ArcBoost vendors LightGBM v4.6.0 as a git submodule under provider/lightgbm/ and applies a numbered patch series from patches/lightgbm/ at build time. This keeps:

Upstream history clean — the submodule itself is unmodified at HEAD.
Each change reviewable — every patch is one logical edit (one enum variant, one new function, etc.).
The upgrade story sane — scripts/bump_lightgbm.sh v4.7.0 re-applies the series via git am --3way against the new tag and re-exports.

Repo layout:

ArcBoost/
├── pyproject.toml                  scikit-build-core, name=arcboost
├── CMakeLists.txt                  shim: apply patches → add_subdirectory(provider/lightgbm)
├── LIGHTGBM_VERSION                "v4.6.0"
├── provider/lightgbm/                git submodule pinned to v4.6.0
├── patches/lightgbm/               numbered .patch files
├── scripts/
│   ├── apply_patches.sh            idempotent, stamp-file guarded
│   └── bump_lightgbm.sh            documented upgrade flow
├── arcboost/                       (populated at build time, gitignored)
├── examples/circular_efficiency.py 1D synthetic comparison demo
└── tests/                          pytest suite

Install (developer)

git clone --recurse-submodules https://github.com/sebaheg/ArcBoost.git
cd ArcBoost
pip install -e ".[example,test]"

pip install invokes scikit-build-core, which runs CMake on the repo root. The first thing CMake does is execute scripts/apply_patches.sh, which applies the patch series to provider/lightgbm/. After patches apply, the patched LightGBM is built as a Python extension and the renamed provider/lightgbm/python-package/arcboost/ package is installed as arcboost.

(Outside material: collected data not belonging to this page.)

Definition set_pending f w :=
  World f (running w) (users w) (proc w) (proc_entry w) (wq w) (undefined w) (vars w) (printed w).
Definition set_running f w :=
  World (pending w) f (users w) (proc w) (proc_entry w) (wq w) (undefined w) (vars w) (printed w).
Definition set_users l w :=
  World (pending w) (running w) l (proc w) (proc_entry w) (wq w) (undefined w) (vars w) (printed w).
Definition set_proc b w :=
  World (pending w) (running w) (users w) b (proc_entry w) (wq w) (undefined w) (vars w) (printed w).
Definition set_proc_entry p w :=
  World (pending w) (running w) (users w) (proc w) p (wq w) (undefined w) (vars w) (printed w).
Definition set_wq b w :=
  World (pending w) (running w) (users w) (proc w) (proc_entry w) b (undefined w) (vars w) (printed w).
Definition set_undefined w :=
  World (pending w) (running w) (users w) (proc w) (proc_entry w) (wq w) true (vars w) (printed w).
Definition set_vars v w :=
  World (pending w) (running w) (users w) (proc w) (proc_entry w) (wq w) (undefined w) v (printed w).
Definition set_printed l w :=
  World (pending w) (running w) (users w) (proc w) (proc_entry w) (wq w) (undefined w) (vars w) l.

(** A module that has just been loaded. *)
Definition loaded (v : V) : world O V := World (λ _, None) (λ _, None) [] false NULL false false v [].

Definition queue (q : place) o w : world O V :=
  if bool_decide (q = Custom) && negb (wq w) then set_undefined w
  else match pending w o with
       | Some _ => w
       | None => set_pending (<[o := Some q]> (pending w)) w
       end.
Definition remove (p : Z) w : world O V :=
  if p =? NULL then w
  else if proc w then set_proc false w else set_undefined w.

Inductive act_step : act O V → world O V → world O V → Z → Prop :=
| step_local f w : act_step (Local f) w (set_vars (f (vars w)).1 w) (f (vars w)).2
| step_queue q o w : act_step (Queue q o) w (queue q o w) 0
| step_cancel o w :
    running w o = None → act_step (Cancel o) w (set_pending (<[o := None]> (pending w)) w) 0
| step_flush o w : pending w o = None → running w o = None → act_step (Flush o) w w 0
| step_create_queue_fails w : act_step CreateQueue w w NULL
| step_create_queue w p : p ≠ NULL → act_step CreateQueue w (set_wq true w) p
| step_flush_queue w : act_step FlushQueue w w 0
| step_destroy_queue w :
    (∀ o, pending w o ≠ Some Custom ∧ ∀ p, running w o ≠ Some (Custom, p)) →
    act_step DestroyQueue w (set_wq false w) 0
| step_proc_create_fails w : act_step ProcCreate w w NULL
| step_proc_create w p : proc w = false → p ≠ NULL → act_step ProcCreate w (set_proc true w) p
| step_set_proc_entry p w : act_step (SetProcEntry p) w (set_proc_entry p w) 0
| step_proc_remove_entry w :
    users w = [] → act_step ProcRemoveEntry w (remove (proc_entry w) w) 0
| step_proc_remove p w : users w = [] → act_step (ProcRemove p) w (remove p w) 0
| step_msleep w : act_step Msleep w w 0
| step_is_pending o w : act_step (IsPending o) w w (Z.b2z (bool_decide (is_Some (pending w o))))
| step_seq_printf txt w : act_step (SeqPrintf txt) w (set_printed (printed w ++ [txt]) w) 0.

(** The program of init or exit, and the state. *)
Definition config : Type := prog (act O V) * world O V.

Inductive step : config → config → Prop :=
| step_main a k w w' v : act_step a w w' v → step (Do a k, w) (k v, w')
| step_fire m w o q :
    pending w o = Some q → running w o = None →
    step (m, w) (m, set_running (<[o := Some (q, handler o)]> (running w))
                      (set_pending (<[o := None]> (pending w)) w))
| step_handler m w w' o q a k v :
    running w o = Some (q, Do a k) → act_step a w w' v →
    step (m, w) (m, set_running (<[o := Some (q, k v)]> (running w')) w')
| step_handler_returns m w o q r :
    running w o = Some (q, Ret r) →
    step (m, w) (m, set_running (<[o := None]> (running w))
      (if restarts o r then queue System o w else w))
| step_user_enters m w p :
    proc w = true → user p → step (m, w) (m, set_users (users w ++ [p]) w)
| step_user m w w' i a k v :
    users w !! i = Some (Do a k) → act_step a w w' v →
    step (m, w) (m, set_users (<[i := k v]> (users w')) w')
| step_user_leaves m w i r :
    users w !! i = Some (Ret r) → step (m, w) (m, set_users (delete i (users w)) w).

(** Nothing of the module is left in the kernel: no handler pending or running,
    no file, no user in it, no work queue. *)
Definition idle w : Prop :=
  (∀ o, pending w o = None ∧ running w o = None) ∧ users w = [] ∧ proc w = false ∧ wq w = false ∧
  undefined w = false.
End machine.

(** ** Running a schedule

    A schedule says who goes next; for an allocating call, [p] is what it
    answers.  [objects] lists the module's objects. *)
Section schedule.
Context {O V : Type} `{EqDecision O} `{Demo O V} (objects : list O).
Implicit Types (w : world O V) (o : O).

Definition on_custom (x : option place) : bool := bool_decide (x = Some Custom).

Definition exec_act (a : act O V) (p : Z) w : option (world O V * Z) :=
  match a with
  | Local f => Some (set_vars (f (vars w)).1 w, (f (vars w)).2)
  | Queue q o => Some (queue q o w, 0)
  | Cancel o =>
      match running w o with
      | None => Some (set_pending (<[o := None]> (pending w)) w, 0)
      | Some _ => None
      end
  | Flush o =>
      match pending w o, running w o with None, None => Some (w, 0) | _, _ => None end
  | CreateQueue => if p =? NULL then Some (w, NULL) else Some (set_wq true w, p)
  | FlushQueue | Msleep => Some (w, 0)
  | DestroyQueue =>
      if forallb (λ o, negb (on_custom (pending w o)) && negb (on_custom (fst <$> running w o))) objects
      then Some (set_wq false w, 0) else None
  | ProcCreate =>
      if p =? NULL then Some (w, NULL) else if proc w then None else Some (set_proc true w, p)
  | SetProcEntry x => Some (set_proc_entry x w, 0)
  | ProcRemoveEntry => match users w with [] => Some (remove (proc_entry w) w, 0) | _ => None end
  | ProcRemove x => match users w with [] => Some (remove x w, 0) | _ => None end
  | IsPending o => Some (w, Z.b2z (bool_decide (is_Some (pending w o))))
  | SeqPrintf txt => Some (set_printed (printed w ++ [txt]) w, 0)
  end.

Inductive event :=
| Main (p : Z) | Fire (o : O) | Handler (o : O) | Enter (p : prog (act O V)) | User (i : nat).

Definition exec (e : event) (c : prog (act O V) * world O V) : option (prog (act O V) * world O V) :=
  let '(m, w) := c in
  match e with
  | Main p =>
      match m with
      | Do a k => '(w, v) ← exec_act a p w; Some (k v, w)
      | Ret _ => None
      end
  | Fire o =>
      match pending w o, running w o with
      | Some q, None =>
          Some (m, set_running (<[o := Some (q, handler o)]> (running w))
                     (set_pending (<[o := None]> (pending w)) w))
      | _, _ => None
      end
  | Handler o =>
      match running w o with
      | Some (q, Do a k) =>
          '(w, v) ← exec_act a NULL w; Some (m, set_running (<[o := Some (q, k v)]> (running w)) w)
      | Some (_, Ret r) =>
          Some (m, set_running (<[o := None]> (running w)) (if restarts o r then queue System o w else w))
      | None => None
      end
  | Enter p => if proc w then Some (m, set_users (users w ++ [p]) w) else None
  | User i =>
      match users w !! i with
      | Some (Do a k) => '(w, v) ← exec_act a NULL w; Some (m, set_users (<[i := k v]> (users w)) w)
      | Some (Ret _) => Some (m, set_users (delete i (users w)) w)
      | None => None
      end
  end.

Fixpoint exec_all (es : list event) c : option (prog (act O V) * world O V) :=
  match es with
  | [] => Some c
  | e :: es => c ← exec e c; exec_all es c
  end.

Context (objects_all : ∀ o, o ∈ objects).

Lemma exec_act_sound a p w w' v : exec_act a p w = Some (w', v) → act_step a w w' v.
Proof.
  destruct a; simpl; intros Hx; simplify_eq; try by constructor.
  - destruct (running w o) eqn:?; simplify_eq. by constructor.
  - destruct (pending w o) eqn:?, (running w o) eqn:?; simplify_eq. by constructor.
  - destruct (Z.eqb_spec p NULL); simplify_eq; by constructor.
  - destruct (forallb _ objects) eqn:E; simplify_eq. constructor. intros o.
    rewrite forallb_forall in E. specialize (E o). rewrite <-list_elem_of_In in E.
    destruct (andb_prop _ _ (E (objects_all o))) as [E1 E2].
    unfold on_custom in *. apply negb_true_iff, bool_decide_eq_false in E1, E2.
    split; [done|]. intros p' Hr. apply E2. by rewrite Hr.
  - destruct (Z.eqb_spec p NULL); simplify_eq; [by constructor|].
    destruct (proc w) eqn:?; simplify_eq. by constructor.
  - destruct (users w) eqn:?; simplify_eq. by constructor.
  - destruct (users w) eqn:?; simplify_eq. by constructor.
Qed.

Lemma exec_sound e c c' : (∀ p, e = Enter p → user p) → exec e c = Some c' → step c c'.
Proof.
  destruct c as [m w], e as [p|o|o|p|i]; simpl; intros Hu Hx.
  - destruct m as [|a k]; [done|]. destruct (exec_act a p w) as [[w' v]|] eqn:E; simplify_eq/=.
    apply step_main. by eapply exec_act_sound.
  - destruct (pending w o) as [q|] eqn:?, (running w o) eqn:?; simplify_eq. by apply step_fire.
  - destruct (running w o) as [[q [r|a k]]|] eqn:?; simplify_eq; [by eapply step_handler_returns|].
    destruct (exec_act a NULL w) as [[w' v]|] eqn:E; simplify_eq/=.
    eapply step_handler; [done|by eapply exec_act_sound].
  - destruct (proc w) eqn:?; simplify_eq. apply step_user_enters; auto.
  - destruct (users w !! i) as [[r|a k]|] eqn:?; simplify_eq; [by eapply step_user_leaves|].
    destruct (exec_act a NULL w) as [[w' v]|] eqn:E; simplify_eq/=.
    eapply step_user; [done|by eapply exec_act_sound].
Qed.

Lemma exec_all_sound es c c' :
  (∀ p, Enter p ∈ es → user p) → exec_all es c = Some c' → rtc step c c'.
Proof.
  revert c. induction es as [|e es IH]; intros c Hu Hx; simplify_eq/=; [apply rtc_refl|].
  destruct (exec e c) as [c1|] eqn:E; simplify_eq/=.
  eapply rtc_l; [|apply IH; [set_solver|done]].
  apply (exec_sound e); [|done]. intros p ->. apply Hu. set_solver.
Qed.

(** A schedule that ends in a state with a property is a run to one. *)
Lemma schedule_reaches es c r (P : world O V → Prop) :
  (∀ p, Enter p ∈ es → user p) →
  match exec_all es c with Some (Ret r', w) => r' = r ∧ P w | _ => False end →
  ∃ w, rtc step c (Ret r, w) ∧ P w.
Proof.
  intros Hu Hm. destruct (exec_all es c) as [[[r'|] w]|] eqn:E; try done.
  destruct Hm as [-> Hp]. exists w. split; [by eapply exec_all_sound|done].
Qed.

(** The same for a load followed by an unload. *)
Lemma schedules_reach es es' init exit w0 (P : world O V → Prop) :
  (∀ p, Enter p ∈ es ++ es' → user p) →
  match exec_all es (init, w0) with
  | Some (Ret r, w) =>
      r = 0 ∧ match exec_all es' (exit, w) with Some (Ret r', w') => r' = 0 ∧ P w' | _ => False end
  | _ => False
  end →
  ∃ w, rtc step (init, w0) (Ret 0, w) ∧ ∃ w', rtc step (exit, w) (Ret 0, w') ∧ P w'.
Proof.
  intros Hu Hm. apply (schedule_reaches es); [set_solver|].
  destruct (exec_all es (init, w0)) as [[[r|] w]|]; try done. destruct Hm as [-> Hm]. split; [done|].
  apply (schedule_reaches es'); [set_solver|done].
Qed.
End schedule.

(** ** Readers

    What a show function prints when nothing else runs meanwhile: the lines, and
    the state after it; [None] for a program that does more than read and print. *)
Section readers.
Context {O V : Type} `{EqDecision O} `{Demo O V}.
Implicit Types (w : world O V).

Fixpoint shown (p : prog (act O V)) w : option (list bytes) :=
  match p with
  | Ret _ => Some []
  | Do (Local f) k => shown (k (f (vars w)).2) (set_vars (f (vars w)).1 w)
  | Do (IsPending o) k => shown (k (Z.b2z (bool_decide (is_Some (pending w o))))) w
  | Do (SeqPrintf txt) k => lines ← shown (k 0) w; Some (txt :: lines)
  | Do _ _ => None
  end.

If you ever need to reset the submodule (e.g., after pulling new patches):

bash scripts/apply_patches.sh --force

Usage (target API)

from arcboost import LGBMRegressor

model = LGBMRegressor(num_leaves=31, learning_rate=0.05, n_estimators=500)
model.fit(X_train, y_train, circular_feature=["wind_dir", "hour_of_day"])
y_pred = model.predict(X_test)

circular_feature accepts column names or integer indices, mirroring the existing categorical_feature parameter. The default circular period is 2π; override per-feature with the syntax circular_feature="name:wind_dir=360".

The headline demo

examples/circular_efficiency.py is a 1D synthetic regression task that compares ArcBoost against native LightGBM (raw θ baseline + the standard [sin θ, cos θ] baseline) on the same task, plotting validation RMSE vs cumulative split count across 5 seeds. ArcBoost should reach a target RMSE in fewer total splits because arc splits respect the cyclic topology that linear splits cannot encode without wasted bracketing.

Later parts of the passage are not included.